__Task requirements__
Search the entries below for "make" and copy each matching line.
(Given data Opens)
(** ** NonlinearComponent: construction and re-initialisation *)

(** X3: the constructor taking a dimension initialises every member: its result
    does not depend on what the storage held.  It is what [Init] gives after
    the default constructor, and a second [Init] overrides the first.  The
    default constructor itself sets the dimension to 0 and leaves the count
    as the storage had it. *)
Theorem NonlinearComponent_construction (dim dim' : Z)
    (raw raw' c : NonlinearComponent) :
  NonlinearComponent.make dim raw = NonlinearComponent.make dim raw' ∧
  NonlinearComponent.Init dim (NonlinearComponent.default raw)
  = NonlinearComponent.make dim raw' ∧
  NonlinearComponent.Init dim (NonlinearComponent.Init dim' c)
  = NonlinearComponent.Init dim c ∧
  NonlinearComponent.InputDim (NonlinearComponent.default raw) = 0 ∧
  NonlinearComponent.Count (NonlinearComponent.default raw)
  = NonlinearComponent.Count raw.
Proof. repeat split. Qed.

(** X4: [Init] does not resize the accumulators: called with a dimension
    other than theirs, it leaves a component whose [InputDim()] and
    [OutputDim()] are the new dimension while [ValueSum()] and [DerivSum()]
    keep the old one, so that [ValueSum().Dim()] is not [InputDim()]. *)
Theorem Init_keeps_accumulator_dimension (c : NonlinearComponent) (dim : Z) :
  Dim (NonlinearComponent.ValueSum c) ≠ dim →
  let c' := NonlinearComponent.Init dim c in
  NonlinearComponent.InputDim c' = dim ∧
  NonlinearComponent.OutputDim c' = dim ∧
  Dim (NonlinearComponent.ValueSum c') = Dim (NonlinearComponent.ValueSum c) ∧
  Dim (NonlinearComponent.DerivSum c') = Dim (NonlinearComponent.DerivSum c) ∧
  Dim (NonlinearComponent.ValueSum c') ≠ NonlinearComponent.InputDim c'.
Proof. intros Hne. cbn. repeat split. exact Hne. Qed.

Lemma Init_keeps_accumulator_dimension_witness :
  let c' := NonlinearComponent.Init 5 trained_nonlinear in
  NonlinearComponent.InputDim c' = 5 ∧
  NonlinearComponent.OutputDim c' = 5 ∧
  Dim (NonlinearComponent.ValueSum c') = 2 ∧
  Dim (NonlinearComponent.DerivSum c') = 2 ∧
  Dim (NonlinearComponent.ValueSum c') ≠ NonlinearComponent.InputDim c'.
Proof.
  refine (Init_keeps_accumulator_dimension trained_nonlinear 5 _).
  vm_compute. discriminate.
Defined.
(Given data Closes)
__Task result__
  NonlinearComponent.make dim raw = NonlinearComponent.make dim raw' ∧
  = NonlinearComponent.make dim raw' ∧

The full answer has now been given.